There’s some nuance in analyzing Chinese inflation data. 

For one, some sectors (including energy) are carefully regulated when it comes to raising prices. 

The rapid deterioration in Chinese corporate profits is at least partially explained by the inability to pass along rising costs. 

But China clearly has massive overcapacity in some sectors, with a confluence of waning demand from an increasingly disillusioned consumer sector, collapsing investment, and waning exports depressing economic activity. 

What makes China’s current predicament all the more ominous is that Bubble collapse has been proceeding despite ongoing rapid Credit growth.

Data suggest a destabilizing Chinese Credit slowdown could now be unfolding. 

August Credit growth was abysmal. 

The $48 billion increase in Bank Loans was the weakest since November 2009. 

Aggregate Financing rose $73 billion, the smallest increase in data back to 2017.

With Consumer Loans contracting $27 billion, total Bank Loans ($48bn) were down sharply from June’s $421 billion and less than half of expectations. 

The lending slowdown was broad-based. 

The $33 billion gain in Corporate Loans was down from June’s $315 billion to the weakest level since October 2020. 

Corporate Bond Issuance of $118 billion slowed markedly from June’s $222 billion.

We don’t want to overreact to one month of data, especially for typically weak first months of new quarters. 

And while we need to be mindful of a period that includes two first months, we now have a notable four-month period of weak Credit expansion. 

At $1.04 TN, four-month growth in Aggregate Financing was 23% below comparable 2022 – and was the weakest since 2019. 

A 5.6% growth rate over four months reduced the one-year expansion to 9.2%, the weakest in data back to 2017.

The Shanghai Composite dropped 3.0% this week, the largest weekly drop since December.

The CSI 300 fell 3.4%. 

The Hang Seng China Financials Index’s 2.1% Friday drop pushed losses for the week to 4.4%. 

The renminbi lost 0.92% against the dollar (down 4.66% y-t-d) to within 0.2% of a nine-month low.

The week had a New Cycle feel. 

Beijing just doesn’t have things under control as before, with the so-called “great meritocracy” struggling to come up with a comprehensive strategy to hold Bubble collapse at bay. 

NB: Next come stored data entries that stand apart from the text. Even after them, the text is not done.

(* ===== verification/RmPool.v ===== *)
(** * RmPool: a reference implementation of the resource manager interface

    A database is a bitmap per table type, bit [i] set when index [i] is
    allocated; the heap maps handles to databases and records how many
    entries the firmware can still reserve and whether it answers.
    Allocation is first fit, as a bit allocator does it.  Creation fails
    with [-ENOMEM] when the request exceeds what the firmware has left;
    destruction of a database that still holds allocated entries has to
    flush them through the firmware and fails with [-EIO] when it does not
    answer.  The implementation discharges [RmLaws]; it is what the
    theorems of the development are evaluated on. *)

From S2P Require Import Prelude Types Device Rm.

(** ** Bitmaps *)

(** The first clear bit. *)
Fixpoint first_free (bits : list bool) : option nat :=
  match bits with
  | [] => None
  | b :: bits' => if b then S <$> first_free bits' else Some 0
  end.

(** The indices of the set bits. *)
Definition used_set (bits : list bool) : gset N :=
  list_to_set
    (N.of_nat <$> filter (fun i => bits !! i = Some true) (seq 0 (length bits))).

Definition pool_view (bits : list bool) : rm_pool :=
  {| pool_size := N.of_nat (length bits); pool_used := used_set bits |}.

Definition db_view (db : list (list bool)) : gmap N rm_pool :=
  list_to_map (imap (fun i bits => (N.of_nat i, pool_view bits)) db).

(** ** The heap *)

Record pool_heap := {
  hp_dbs : gmap N (list (list bool));
  hp_budget : N;
  hp_fw_up : bool;
}.

Definition pool_heap_view (hp : pool_heap) : gmap N (gmap N rm_pool) :=
  delete NULL (db_view <$> hp_dbs hp).

(** A handle no database has: one more than the largest in use. *)
Definition fresh_handle (dbs : gmap N (list (list bool))) : N :=
  N.succ (map_fold (fun h _ acc => N.max h acc) 0%N dbs).

Definition EIO : Z := 5.

(** The entries a database holds in all, and whether any is allocated. *)
Definition db_entries (db : list (list bool)) : N :=
  foldr (fun bits acc => (N.of_nat (length bits) + acc)%N) 0%N db.

Definition db_residual (db : list (list bool)) : bool :=
  bool_decide (Exists (fun bits => true ∈ bits) db).

(** ** The operations *)

Definition pool_create_db (tfp : tf) (p : tf_rm_create_db_parms) (hp : pool_heap)
  : Z * N * pool_heap :=
  let cnts := take (N.to_nat (cdb_num_elements p)) (cdb_alloc_cnt p) in
  let db := (fun cnt => replicate (N.to_nat cnt) false) <$> cnts in
  if decide (db_entries db <= hp_budget hp)%N then
    let h := fresh_handle (hp_dbs hp) in
    (0%Z, h,
     {| hp_dbs := <[h := db]> (hp_dbs hp);
        hp_budget := (hp_budget hp - db_entries db)%N;
        hp_fw_up := hp_fw_up hp |})
  else ((- ENOMEM)%Z, cdb_rm_db p, hp).

Definition pool_free_db (tfp : tf) (p : tf_rm_free_db_parms) (hp : pool_heap)
  : Z * pool_heap :=
  if decide (fdb_rm_db p = NULL) then ((- EINVAL)%Z, hp)
  else
    match hp_dbs hp !! fdb_rm_db p with
    | None => ((- EINVAL)%Z, hp)
    | Some db =>
        if db_residual db && negb (hp_fw_up hp) then ((- EIO)%Z, hp)
        else
          (0%Z,
           {| hp_dbs := delete (fdb_rm_db p) (hp_dbs hp);
              hp_budget := (hp_budget hp + db_entries db)%N;
              hp_fw_up := hp_fw_up hp |})
    end.

(** The bitmap of type [t] in the database of handle [h]. *)
Definition pool_lookup (hp : pool_heap) (h t : N) : option (list bool) :=
  if decide (h = NULL) then None
  else hp_dbs hp !! h ≫= fun db => db !! N.to_nat t.

Definition pool_update (hp : pool_heap) (h t : N) (bits : list bool) : pool_heap :=
  {| hp_dbs := alter (fun db => <[N.to_nat t := bits]> db) h (hp_dbs hp);
     hp_budget := hp_budget hp;
     hp_fw_up := hp_fw_up hp |}.

Definition pool_allocate (p : tf_rm_allocate_parms) (hp : pool_heap)
  : Z * N * pool_heap :=
  match pool_lookup hp (al_rm_db p) (al_db_index p) with
  | None => ((- EINVAL)%Z, al_index p, hp)
  | Some bits =>
      match first_free bits with
      | None => ((- ENOMEM)%Z, al_index p, hp)
      | Some i =>
          (0%Z, N.of_nat i,
           pool_update hp (al_rm_db p) (al_db_index p) (<[i := true]> bits))
      end
  end.

Definition pool_free_index (p : tf_rm_free_parms) (hp : pool_heap)
  : Z * pool_heap :=
  match pool_lookup hp (fr_rm_db p) (fr_db_index p) with
  | None => ((- EINVAL)%Z, hp)
  | Some bits =>
      if decide (bits !! N.to_nat (fr_index p) = Some true) then
        (0%Z,
         pool_update hp (fr_rm_db p) (fr_db_index p)
                     (<[N.to_nat (fr_index p) := false]> bits))
      else ((- EINVAL)%Z, hp)
  end.

Definition pool_is_allocated (p : tf_rm_is_allocated_parms) (hp : pool_heap)
  : Z * Z :=
  match pool_lookup hp (ia_rm_db p) (ia_db_index p) with
  | None => ((- EINVAL)%Z, ia_allocated p)
  | Some bits =>
      (0%Z, if decide (bits !! N.to_nat (ia_index p) = Some true) then 1%Z else 0%Z)
  end.

#[export] Instance pool_rm : RmOps := {|
  rm_heap := pool_heap;
  rm_view := pool_heap_view;
  tf_rm_create_db := pool_create_db;
  tf_rm_free_db := pool_free_db;
  tf_rm_allocate := pool_allocate;
  tf_rm_free := pool_free_index;
  tf_rm_is_allocated := pool_is_allocated;
|}.

(** A heap with no database. *)
Definition pool_heap_empty (budget : N) : pool_heap :=
  {| hp_dbs := ∅; hp_budget := budget; hp_fw_up := true |}.
(** ** Bitmaps and views: lemmas *)

Section Bitmaps.
Implicit Types (bits : list bool) (k : nat) (i : N).

Lemma elem_of_used_set bits i :
  i ∈ used_set bits <-> bits !! N.to_nat i = Some true.
Proof.
  unfold used_set. rewrite elem_of_list_to_set, list_elem_of_fmap. split.
  - intros (k & -> & Hk). apply list_elem_of_filter in Hk as [Hk _].
    by rewrite Nat2N.id.
  - intros Hi. exists (N.to_nat i). split; [by rewrite N2Nat.id|].
    apply list_elem_of_filter. split; [done|].
    apply elem_of_seq. apply lookup_lt_Some in Hi. lia.
Qed.

Lemma used_set_insert_true bits k :
  k < length bits ->
  used_set (<[k := true]> bits) = {[N.of_nat k]} ∪ used_set bits.
Proof.
  intros Hk. apply set_eq. intros i.
  rewrite elem_of_union, elem_of_singleton, !elem_of_used_set.
  destruct (decide (N.to_nat i = k)) as [<-|Hne].
  - rewrite list_lookup_insert_eq by done. rewrite N2Nat.id. naive_solver.
  - rewrite list_lookup_insert_ne by done. split; [auto|].
    intros [->|?]; [|done]. by rewrite Nat2N.id in Hne.
Qed.

Lemma used_set_insert_false bits k :
  used_set (<[k := false]> bits) = used_set bits ∖ {[N.of_nat k]}.
Proof.
  apply set_eq. intros i.
  rewrite elem_of_difference, elem_of_singleton, !elem_of_used_set.
  destruct (decide (N.to_nat i = k)) as [<-|Hne].
  - rewrite N2Nat.id. split; [|naive_solver].
    intros Hi. pose proof (lookup_lt_Some _ _ _ Hi) as Hlt.
    rewrite length_insert in Hlt.
    by rewrite list_lookup_insert_eq in Hi.
  - rewrite list_lookup_insert_ne by done. split; [|naive_solver].
    intros Hi. split; [done|]. intros ->. by rewrite Nat2N.id in Hne.
Qed.

Lemma used_set_replicate_false n : used_set (replicate n false) = ∅.
Proof.
  apply set_eq. intros i. rewrite elem_of_used_set. split; [|set_solver].
  intros Hi. by apply lookup_replicate in Hi as [? _].
Qed.

Lemma first_free_Some bits k :
  first_free bits = Some k -> bits !! k = Some false.
Proof.
  revert k. induction bits as [|[] bits IH]; intros k; cbn; [done| |].
  - destruct (first_free bits) as [k'|]; cbn; [|done].
    intros [= <-]. by apply IH.
  - by intros [= <-].
Qed.

Lemma first_free_None bits k :
  first_free bits = None -> k < length bits -> bits !! k = Some true.
Proof.
  revert k. induction bits as [|[] bits IH]; intros k; cbn; [lia| |done].
  destruct (first_free bits) as [k'|] eqn:E; cbn; [done|].
  intros _ Hk. destruct k as [|k]; [done|]. cbn. apply IH; [done|lia].
Qed.

Lemma used_set_size bits :
  size (used_set bits) =
  length (filter (fun k => bits !! k = Some true) (seq 0 (length bits))).
Proof.
  unfold used_set. rewrite size_list_to_set, length_fmap; [done|].
  apply NoDup_fmap_2; [apply _|]. apply NoDup_filter, NoDup_seq.
Qed.

Lemma used_set_size_le bits : size (used_set bits) <= length bits.
Proof.
  rewrite used_set_size. etrans; [apply length_filter|]. by rewrite length_seq.
Qed.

Patience in this piecemeal, reactionary, finger in the dyke approach seems to be wearing thin. 

I have to assume the default strategy of burdening their overburdened banking system with more high-risk late-cycle loans will suffice until Xi Jinping has an epiphany (that it ain’t gonna work). 

At that point, the PBOC cranks up the electronic printing press. 

China sovereign CDS jumped seven this week to 62 bps, the largest weekly gain since March.

Returning to the U.S. bond market, it also felt New Cycle. 

Markets are pricing in only a 12% probability of a rate increase during the Fed’s September 20th meeting, with a 36% probability of a hike by the November 1st meeting. 

Fed tightening has likely concluded, according to the market. 

Yet bond yields are on a commanding march higher.

Market focus has shifted from Fed policy to more fundamental concerns, including persistent inflation and endless supply. 

It has all the makings of a paradigm shift after three decades, when inflation and supply could essentially be disregarded. 

And it goes without saying: the previous bond market paradigm had a momentous effect on equities valuations and global asset prices generally.

The world has changed. 

Covid – and the incredible monetary and fiscal pandemic responses – changed the world. 

Russia’s invasion of Ukraine changed the world. 

China’s pursuit of global superpower status, along with its partnership with Putin to establish a new world order, has changed the world. 

Years of runaway debt growth and inflationism forever altered the world. 

And now climate change is in the process of reshaping economies and societies. 

And the world grew so accustomed to indiscriminately inflating the quantity of financial claims year after year – with central banks ensuring ever increasing financial asset market values.

It was never going to be sustainable. 

The world is in the process of rapid and momentous change, and these changes are not constructive for financial assets. 

Perhaps the bond market is signaling a new paradigm, an unfolding New Cycle and long-overdue revaluation.